As of Fall 2024, courses available through Bayan On-Demand include:
- Abrahamic Faiths in Conversation
- Chaplaincy in Contexts
- Counseling Muslims
- Foundations of Islamic Studies
- Foundation of the Islamic Worldview
- Fundraising Strategies for Religious Non-Profits
- Introduction to Islamic Legal Philosophy
- Islam and Liberal Citizenship
- Islam & West Africa
- Islam in America
- Islam in Blackamerica: From Slavery to Hip-Hop
- Islamic Bioethics
- Islamic History
- Islamic Law and Legal Theory
- Islamic Mysticism
- Islamic Spirituality & Leadership
- Islamic Theology and Philosophy
- Muslim Adolescent Identity Development
- Peacebuilding, Conflict Resolution & Restorative Justice
- Prophetic Biography
- Prophetic Model of Ministry
- Public Speaking: Islam & The Media
- The Quran: Composition, Collection & Teachings
- Religious Care for Communities in Crisis
- School Leadership, Board Management & Change Agency
- Self-Development and Spiritual Care
- Spiritual Development & Self Care
- Universal Maxims In Islamic Law & Beyond

== Notable faculty ==

Bayan has its own faculty but also invites faculty from other institutions to teach courses in their hybrid intensive format (a format that utilizes online platforms as well as in-person teaching).
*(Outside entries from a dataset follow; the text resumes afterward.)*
Lemma digest_value v s : _digest v = Ok s -> v = JStr s.
Proof. unfold _digest. destruct v as [| | | |t| | |]; try done. repeat case_match; try done. by intros [= ->]. Qed.

Lemma digest_argument args k s : _digest (get_or k JNull args) = Ok s -> assoc k args = Some (JStr s).
Proof. intros Hd%digest_value. unfold get_or in Hd. destruct (assoc k args); [|done]. by cbn in Hd; subst. Qed.

Lemma collected_addresses seen l ys : collect_addresses seen l = Ok ys ->
  (forall a, a ∈ ys -> JStr a ∈ l) /\
  (forall w, w ∈ l -> exists a, w = JStr a /\ (lower a ∈ seen \/ exists b, b ∈ ys /\ lower b = lower a)).
Proof.
  revert seen ys; induction l as [|v l IH]; intros seen ys; cbn [collect_addresses].
  - intros [= <-]. split; intros ? ?%not_elem_of_nil; done.
  - rewrite result_bind_Ok. intros (a & ->%text_value & Hr).
    destruct (negb (has_at a)); [done|]. destruct (mem_b (lower a) seen) eqn:Em.
    + destruct (IH seen ys Hr) as [H1 H2]. split; [intros b Hb; right; by apply H1|]. intros w [->|Hw]%elem_of_cons; [|by apply H2].
      exists a. split; [done|]. left. by apply mem_b_true.
    + apply result_bind_Ok in Hr as (rest & Hrest & [= <-]). destruct (IH _ _ Hrest) as [H1 H2]. split.
      * intros b [->|Hb]%elem_of_cons; [by left|right; by apply H1].
      * intros w [->|Hw]%elem_of_cons; [exists a; split; [done|]; right; exists a; split; [by left|done]|].
        destruct (H2 w Hw) as (b & -> & [[Hb|Hb]%elem_of_cons|(c & Hc & Hcb)]); exists b; (split; [done|]).
        -- right. exists a. split; [by left|done].
        -- by left.
        -- right. exists c. split; [by right|done].
Qed.

Lemma addresses_recipients v l : _addresses v = Ok l -> recipients_of v l.
Proof.
  assert (forall l', collect_addresses [] l' = Ok l -> (forall a, a ∈ l -> JStr a ∈ l') /\
    (forall w, w ∈ l' -> exists a b, w = JStr a /\ b ∈ l /\ lower b = lower a)) as Hc.
  { intros l' [H1 H2]%collected_addresses. split; [done|]. intros w Hw. destruct (H2 w Hw) as (a & -> & [?%not_elem_of_nil|(b & Hb & E)]); [done|].
    by exists a, b. }
  unfold _addresses, recipients_of. destruct v as [| | | |t|l'| |]; cbn [items]; try done.
  - intros [= <-]. split; intros ? ?%not_elem_of_nil; done.
  - rewrite result_bind_Ok. intros (ys & Hys & Hlim). destruct (100 <? _); [done|]. injection Hlim as ->. by apply Hc.
  - rewrite result_bind_Ok. intros (ys & Hys & Hlim). destruct (100 <? _); [done|]. injection Hlim as ->. by apply Hc.
Qed.

Lemma digests_items v hashes : _digests v = Ok hashes -> forall h, h ∈ hashes <-> JStr h ∈ items v.
Proof.
  unfold _digests. destruct v as [| | | | |l| |]; try done. destruct (64 <? _); [done|]. intros Hm%result_map_Ok h. cbn [items].
  assert (l = JStr <$> hashes) as ->. { induction Hm as [|v y l ys Hv _ IH]; [done|]. rewrite fmap_cons. f_equal; [by apply digest_value|exact IH]. }
  rewrite list_elem_of_fmap. split; [by exists h|]. intros (h' & [= ->] & ?). done.
Qed.

(** What the arguments of a send read as. *)
Lemma reads_arguments args x : read_arguments args = Ok x ->
  assoc "account_id" args = Some (JStr (xp_account_id x)) /\ assoc "local_action_id" args = Some (JStr (xp_local_action_id x)) /\
  assoc "account_fingerprint" args = Some (JStr (xp_account_fingerprint x)) /\
  assoc "message_id" args = Some (JStr (xp_message_id x)) /\ assoc "from_address" args = Some (JStr (xp_from_address x)) /\
  recipients_of (get_or "to" JNull args) (xp_to x) /\ recipients_of (get_or "cc" (JList []) args) (xp_cc x) /\
  recipients_of (get_or "bcc" (JList []) args) (xp_bcc x) /\ assoc "subject" args = Some (JStr (xp_subject x)) /\
  assoc "mime_sha256" args = Some (JStr (xp_mime_sha256 x)) /\
  forall h, h ∈ xp_attachment_hashes x <-> JStr h ∈ items (get_or "attachment_hashes" (JList []) args).
Proof.
  unfold read_arguments. cbv zeta. intros Hx.
  apply result_bind_Ok in Hx as (? & ?%text_argument & Hx). apply result_bind_Ok in Hx as (? & ?%text_argument & Hx).
  apply result_bind_Ok in Hx as (? & ?%digest_argument & Hx). apply result_bind_Ok in Hx as (? & ?%text_argument & Hx).
  apply result_bind_Ok in Hx as (? & _ & Hx).
  apply result_bind_Ok in Hx as (? & ?%text_argument & Hx). apply result_bind_Ok in Hx as (? & ?%text_argument & Hx).
  apply result_bind_Ok in Hx as (? & ?%addresses_recipients & Hx). apply result_bind_Ok in Hx as (? & ?%addresses_recipients & Hx).
  apply result_bind_Ok in Hx as (? & ?%addresses_recipients & Hx). apply result_bind_Ok in Hx as (? & ?%text_argument & Hx).
  apply result_bind_Ok in Hx as (? & ?%digest_argument & Hx). apply result_bind_Ok in Hx as (? & Hd & [= <-]).
  split_and!; try done. by apply digests_items.
Qed.

Lemma normalized_mentions v a : a ∈ _normalized v <-> mentions v a.
Proof.
  unfold mentions. split.
  - unfold _normalized. destruct v as [| | | | |l| |]; try (by intros ?%not_elem_of_nil). intros (w & -> & Hw)%list_elem_of_fmap.
    rewrite list_elem_of_In, List.filter_In, negb_true_iff, <- list_elem_of_In in Hw. exists l, w. by destruct Hw.
  - intros (l & w & -> & Hw & Hb & ->). apply list_elem_of_fmap. exists w. split; [done|].
    by rewrite list_elem_of_In, List.filter_In, negb_true_iff, <- list_elem_of_In.
Qed.

Lemma same_set_spec l k : same_set l k = true -> forall a, a ∈ l <-> a ∈ k.
Proof.
  unfold same_set. rewrite andb_true_iff, !forallb_forall. intros [H1 H2] a. rewrite !list_elem_of_In.
  split; [intros Ha%H1|intros Ha%H2]; by apply mem_b_true, list_elem_of_In in Ha.
Qed.

Lemma same_addresses_spec v l : same_set (_normalized v) (_normalized (strs l)) = true -> same_addresses v l.
Proof.
  intros Hs a. rewrite <- normalized_mentions, (same_set_spec _ _ Hs), normalized_mentions. unfold mentions, strs. split.
  - intros (l' & w & [= <-] & (b & -> & Hb)%list_elem_of_fmap & Hn & ->). by exists b.
  - intros (b & Hb & Hn & ->). eexists _, (JStr b). split_and!; [done| |done|done]. apply list_elem_of_fmap. by exists b.
Qed.

Lemma verified_shows args x m bytes : read_arguments args = Ok x -> _verify_envelope parse_envelope bytes m x = Ok tt ->
  exists actual, parse_envelope bytes = Ok actual /\ shows actual args (request_of x bytes).
Proof.
  intros Hx Hv. unfold _verify_envelope in Hv. cbv zeta in Hv. apply result_bind_Ok in Hv as (actual & Ha & Hv). exists actual. split; [done|].
  apply result_bind_Ok in Hv as ([] & H1%raise_if_Ok%negb_false_iff & Hv). apply result_bind_Ok in Hv as ([] & H2%raise_if_Ok%negb_false_iff & Hv).
  apply result_bind_Ok in Hv as ([] & H3%raise_if_Ok%negb_false_iff & Hv). apply result_bind_Ok in Hv as ([] & H4%raise_if_Ok%negb_false_iff & Hv).
  apply result_bind_Ok in Hv as ([] & H5%raise_if_Ok%negb_false_iff & Hv). apply result_bind_Ok in Hv as (bcc & _ & Hv).
  apply result_bind_Ok in Hv as ([] & _ & Hv). apply result_bind_Ok in Hv as (hashes & _ & Hv).
  apply raise_if_Ok, negb_false_iff, andb_true_iff in Hv as [_ H6]. bool_props. split; cbn; [|done|done|by apply same_addresses_spec..|].
  - destruct (get_or "message_id" JNull actual); try done. cbn in H1. by apply bool_decide_eq_true in H1 as ->.
  - intros h. rewrite <- normalized_mentions, (same_set_spec _ _ H6). by apply reads_arguments.
Qed.

Lemma checked_approved args x account0 account1 account2 digest bytes m :
  read_arguments args = Ok x -> canonical_sha256 (JObj args) = Ok digest -> check_recipients policy x = Ok tt ->
  sha256_hex (code <$> chars bytes) = xp_mime_sha256 x -> _verify_envelope parse_envelope bytes m x = Ok tt ->
  account_fingerprint account0 = Ok (xp_account_fingerprint x) -> account_fingerprint account1 = Ok (xp_account_fingerprint x) ->
  account_fingerprint account2 = Ok (xp_account_fingerprint x) -> lower (ma_address account0) = lower (xp_from_address x) ->
  ma_send_enabled account1 = true -> ma_send_enabled account2 = true ->
  approved args account0 account1 account2 (ma_account_id account2) digest (request_of x bytes).
Proof.
  intros Hx Hd Hr Hb Hv H0 H1 H2 Hs He1 He2. destruct (reads_arguments args x Hx) as (A1 & A2 & A3 & A4 & A5 & A6 & A7 & A8 & A9 & A10 & _).
  split; try done; [by cbn [request_of mq_mime_bytes]; rewrite Hb|by eapply verified_shows| |by exists (xp_account_fingerprint x)].
  intros p a -> Ha. unfold check_recipients in Hr. apply raise_if_Ok, negb_false_iff in Hr. rewrite forallb_forall in Hr.
  by apply list_elem_of_In, Hr, mem_b_true in Ha.
Qed.

Lemma mail_execute_ok d args ctx : mdwp
  (mail_execute parse_envelope policy call_deadline lease_override executor_owner has_owners d args ctx) [] any.
Proof.
  unfold mail_execute. case_match; [done|]. apply dwp_bind, dwp_of_result.
  destruct (_expectations args ctx) as [x|] eqn:Hx; [|done]. apply expectations_read in Hx as [Hx _].
  eapply dwp_bind, confirm_account_ok; [apply sublist_nil_l| |done]. intros kn1 account0 S1 Hf0. case_match; [done|]. bool_props.
  apply dwp_bind, dwp_of_result. destruct (check_recipients policy x) as [[]|] eqn:Hr; [|done].
  eapply mdwp_quiet_then; [exact S1|apply silent_materialize|done|]. intros kn2 m S2.
  eapply dwp_bind, verify_bytes_ok; [exact S2|done|]. intros kn3 bytes S3 Hb.
  apply dwp_bind, dwp_of_result. destruct (_verify_envelope parse_envelope bytes m x) as [[]|] eqn:Hv; [|done].
  eapply dwp_bind, confirm_account_ok; [exact S3| |done]. intros kn4 account1 S4 Hf1. destruct (ma_send_enabled account1) eqn:He1; [|done].
  cbn [negb]. eapply mdwp_quiet_then; [exact S4|silent|done|]. intros kn5 b S5. case_match; [done|].
  eapply prepare_and_claim_ok; [|exact S5]. intros kn' digest account2 Hd S' Hf2 He2.
  destruct (reads_arguments args x Hx) as (Hid & _). exists digest, args, (xp_account_id x), account0, account1, account2.
  split_and!; [by eapply checked_approved|done|exact S'].
Qed.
- Dr. Jihad Saafir, Founder, Islah Academy
- Shaykh Jihad Brown
- Dr. Umar Faruq Abd-Allah
- Dr. Ovamir Anjum
- Dr. Jonathan Brown, associate professor, Georgetown University
- Dr. Sherman Jackson, King Faisal Chair of Islamic Thought and Culture and Professor of Religion and American Studies and Ethnicity at the University of Southern California
- Edina Lekovic, public affairs consultant, Muslim Public Affairs Council
- Dr. Joseph Lumbard, a co-author of The Study Qur'an
- Dr. Rami Nashashibi, founder of the Inner-City Muslim Action Network
- Dr. Omid Safi, Associate Professor of Islamic Studies, Duke University
- Shaykh Suhaib Webb
- Najah Bazzy, RN, founder and CEO, Zaman International School
- Dr. Maria Massi Dakake
- Omar Suleiman (imam)

== Bayan tours ==

As part of its educational programming, Bayan Tours offers family-friendly, faculty-led educational tours to world heritage destinations, with previous tours to the Holy Land, Southern Spain, Singapore, Iran, Senegal, Turkey, The Gambia, Egypt, Uzbekistan, and Bosnia-Herzegovina. Each tour is led by one or more faculty members who provide daily background lectures and insights about the historical and contemporary contexts. Future tours are planned for Cape Town and Vietnam/Cambodia.

== Notable alumni ==

- Preacher Moss, author and comedian
- Dr. Jihad Saafir, Founding Executive Director, Islah Academy

== Notable support ==

In 2020, Bayan received a grant of $234,500 from the Templeton Foundation to support Bayan's “Advanced Islamic Theology and Contemporary Thought Program.” The project funding enabled Bayan to develop three new courses for an Advanced Islamic Theology concentration within the Master of Arts (MA) degree, inclusive of a special certificate given to students completing the course sequence. The courses have been developed based on a period of dedicated research and conceptualization by Resident Scholar Shaykh Jihad Brown.

In 2021, Bayan received a $1,000,000 grant from the Annenberg Foundation to expand its programming.